(* ===== verification/CoordinatorAdmissionDemo.v ===== *)
(** * CoordinatorAdmissionDemo: adapters and admission at work

    The theorems of [CoordinatorGuards] and [CoordinatorAdmission] applied to
    concrete stages and entries on the stream of [CoordinatorDeliveryDemo], and
    cases that show what their conditions are for. *)

From S2P Require Import Prelude PyValue PyText Programs Coordinator CoordinatorMachine CoordinatorRuns CoordinatorStore.
From S2P Require Import CoordinatorDelivery CoordinatorDeliveryDemo CoordinatorAdapters CoordinatorGuards CoordinatorAdmission.

Module AdmissionDemo.
Import CoordinatorDeliveryDemo.Demo.

(** ** Adapters *)

Theorem sanitize_idempotent_witness :
  _deep_sanitize "$" (PDict [("n_bytes", PInt 4); ("l", PList [PStr "a"])])
  = Ok (PDict [("n_bytes", PInt 4); ("l", PList [PStr "a"])]).
Proof. apply (sanitize_idempotent "$" (PDict [("n_bytes", PInt 4); ("l", PList [PStr "a"])])). by vm_compute. Defined.

(** A leaf provider with its own adapter, an external one that an operation
    pairs with another. *)
Definition config : data :=
  [("pipeline_providers", PDict
      [("comfy", PDict [("adapter", PStr "image"); ("managed", PStr "worker")]);
       ("remote", PDict [("adapter", PStr "http"); ("managed", PStr "external")])]);
   ("operation_catalogs", PDict
      [("llm", PDict [("operations", PDict
          [("ask", PDict [("adapter", PStr "chat"); ("provider_refs", PList [PStr " remote "])])])])])].

Definition stage (provider adapter : string) : data :=
  [("id", PStr "s"); ("provider", PStr provider); ("adapter", PStr adapter)].

Definition completed : value :=
  PDict [("status", PStr "Completed"); ("output", PDict [("text", PStr "hi")]);
         ("artifact", PDict [("path_or_url", PStr "/o"); ("sha256", PStr "00")])].

Abbreviation handler := (data -> PipelineRunState -> string -> unit -> result string value * unit).
Abbreviation poller := (data -> PipelineRunState -> string -> string -> unit -> result string value * unit).

Definition handlers : gmap (string * string) handler :=
  <[("remote", "http") := fun _ _ _ e => (Ok completed, e)]> (<[("remote", "chat") := fun _ _ _ e => (Ok completed, e)]> ∅).

Definition polls : gmap (string * string) poller := ∅.

Definition reg : Registry :=
  match callback_map_from_config config handlers polls None [] [] with Ok r => r | Err _ => ∅ end.

Definition some_state : PipelineRunState := CoordinatorRuns.Demo.started [].

Theorem external_result_recorded_witness :
  is_ok (record_result some_state "s" (stage "remote" "chat") "now"
    (match (external_execute reg handlers "now" (stage "remote" "chat") some_state "key" ()).1 with
     | Ok o => o | Err _ => no_outcome "" None end)) = true.
Proof.
  refine (external_result_recorded reg handlers polls "now" (stage "remote" "chat") some_state "key" "h" () () _
    some_state "s" (stage "remote" "chat") "now" _ _).
  - left. by vm_compute.
  - by vm_compute.
Defined.

Theorem stage_has_one_owner_witness :
  exists providers catalogs own,
    dict_get_or config "pipeline_providers" (PDict []) = PDict providers /\
    default (dict_get_or config "operation_catalogs" (PDict [])) None = PDict catalogs /\
    declared [] [] providers "remote" "external" own /\ ("chat" = own \/ referenced catalogs "remote" "chat").
Proof.
  refine (proj1 (stage_has_one_owner handlers polls config None [] [] reg (stage "remote" "chat") "external" _ _));
    vm_compute; reflexivity.
Defined.

(** Callbacks for leaf bindings are let in, though they can never be called. *)
Example leaf_callback_accepted :
  is_ok (callback_map_from_config config (<[("comfy", "image") := fun _ _ _ e => (Ok completed, e)]> handlers) polls
    None [] []) = true.
Proof. by vm_compute. Qed.

(** A key of the request that the coordinator keeps and the leaf client
    refuses: the stage can never be submitted. *)
Example request_key_blocks :
  let s := some_state ⟪ request_params := [("pipeline", PStr "x")] ⟫ in
  let submit_leaf := fun _ _ job _ (e : unit) => (Ok (PDict [("job_id", PStr job)]), e) in
  (leaf_submit submit_leaf "run" s "key" (_build_trusted_config (stage "comfy" "image") s) ()).1
  = Err "$.context.request_params.pipeline: forbidden key 'pipeline' found in trusted_config (must not be forwarded to GPUManager)".
Proof. by vm_compute. Qed.

(** An output that the leaf client lets through and the sanitizer refuses: the
    attempt can never be recorded. *)
Example password_never_recorded :
  match leaf_report "now" (PDict [("status", PStr "completed"); ("output", PDict [("password", PStr "x")])]) with
  | Ok r => l_status r = "completed" /\
      is_ok (record_result some_state "s" (stage "comfy" "image") "now" (leaf_outcome r)) = false
  | Err _ => False
  end.
Proof. by vm_compute. Qed.

(** A verdict of a leaf that names no stage keeps the empty name. *)
Example leaf_verdict_unnamed :
  (v_stage_id <$> leaf_verdict "now" [("qc_verdict", PDict [("passed", PBool false)])]) = Some "" /\
  (v_stage_id <$> _normalise_qc "now" (PDict [("passed", PBool false)]) "q") = Some "q".
Proof. by vm_compute. Qed.

(** ** Admission *)

Definition fingerprint : string := "0123456789abcdef0123456789abcdef0123456789abcdef0123456789abcdef".

Definition pipeline (identities : data) : data :=
  identities ++ [("pipeline_id", PStr "p"); ("stages", PList [CoordinatorRuns.Demo.stage "g" "generate" []])].

Definition entry (identities : data) : data :=
  [("job_id", PStr "job-1"); ("workflow_pipeline", PDict (pipeline identities)); ("body_b64", PStr "e30=")].

Definition plain_entry : data := entry [("workflow_fingerprint", PStr fingerprint)].

Definition loads : string -> result string value := fun _ => Ok (PDict []).
Definition digest : string -> string := fun s => s.
Definition run : string := "gm-coordinator:job-1:0123456789abcdef".

Abbreviation admitting e := (admit_entry loads loads digest e).

Definition first_receipt : Receipt := mkReceipt true false false run "p".
Definition first_world : World Server unit := (run_all (call "c") (admitting plain_entry) (started ())).2.

Lemma read_plain : read_entry loads loads digest plain_entry =
  Ok (pipeline [("workflow_fingerprint", PStr fingerprint)], [], run).
Proof. by vm_compute. Qed.

Lemma first_admission : run_all (call "c") (admitting plain_entry) (started ()) = (Ok (Ok first_receipt), first_world).
Proof. unfold first_world. by vm_compute. Qed.



(** *** What the conditions are for *)

(** Two identities that differ, or one in upper case: the run is admitted, and
    its redelivery is a permanent conflict. *)
Definition conflicting (identities : data) : bool :=
  let '(first, w) := run_all (call "c") (admitting (entry identities)) (started ()) in
  let '(second, _) := run_all (call "c") (admitting (entry identities)) w in
  match first, second with
  | Ok (Ok r), Ok (Err e) => accepted r && negb (retryable e)
  | _, _ => false
  end.

Example redelivery_conflict :
  conflicting [("workflow_fingerprint", PStr fingerprint); ("revision_hash", PStr "r1")] = true /\
  conflicting [("revision_hash", PStr "0123456789ABCDEF0123456789abcdef0123456789abcdef0123456789abcdef")] = true /\
  conflicting [("workflow_fingerprint", PStr fingerprint)] = false.
Proof. by vm_compute. Qed.

(** A store that does not answer. *)
Record Down := mkDown {}.
#[local] Instance down : Outside Down := {| reply X o e := (answer o, e); fault _ e := (Refused "down", e) |}.

(** The outage is raised as it is, not as a retryable admission error. *)
Example outage_not_retryable :
  (run_all (call "c") (admitting plain_entry) (started mkDown)).1
  = Err ("load_state: Redis HGETALL failed for '" +:+ run +:+ "': down").
Proof. by vm_compute. Qed.

End AdmissionDemo.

++++++++++++++++++++

▸ Task instructions
Each line of the listing above that includes the word "keeps" should be copied.

▸ Your response
(** A key of the request that the coordinator keeps and the leaf client
(** A verdict of a leaf that names no stage keeps the empty name. *)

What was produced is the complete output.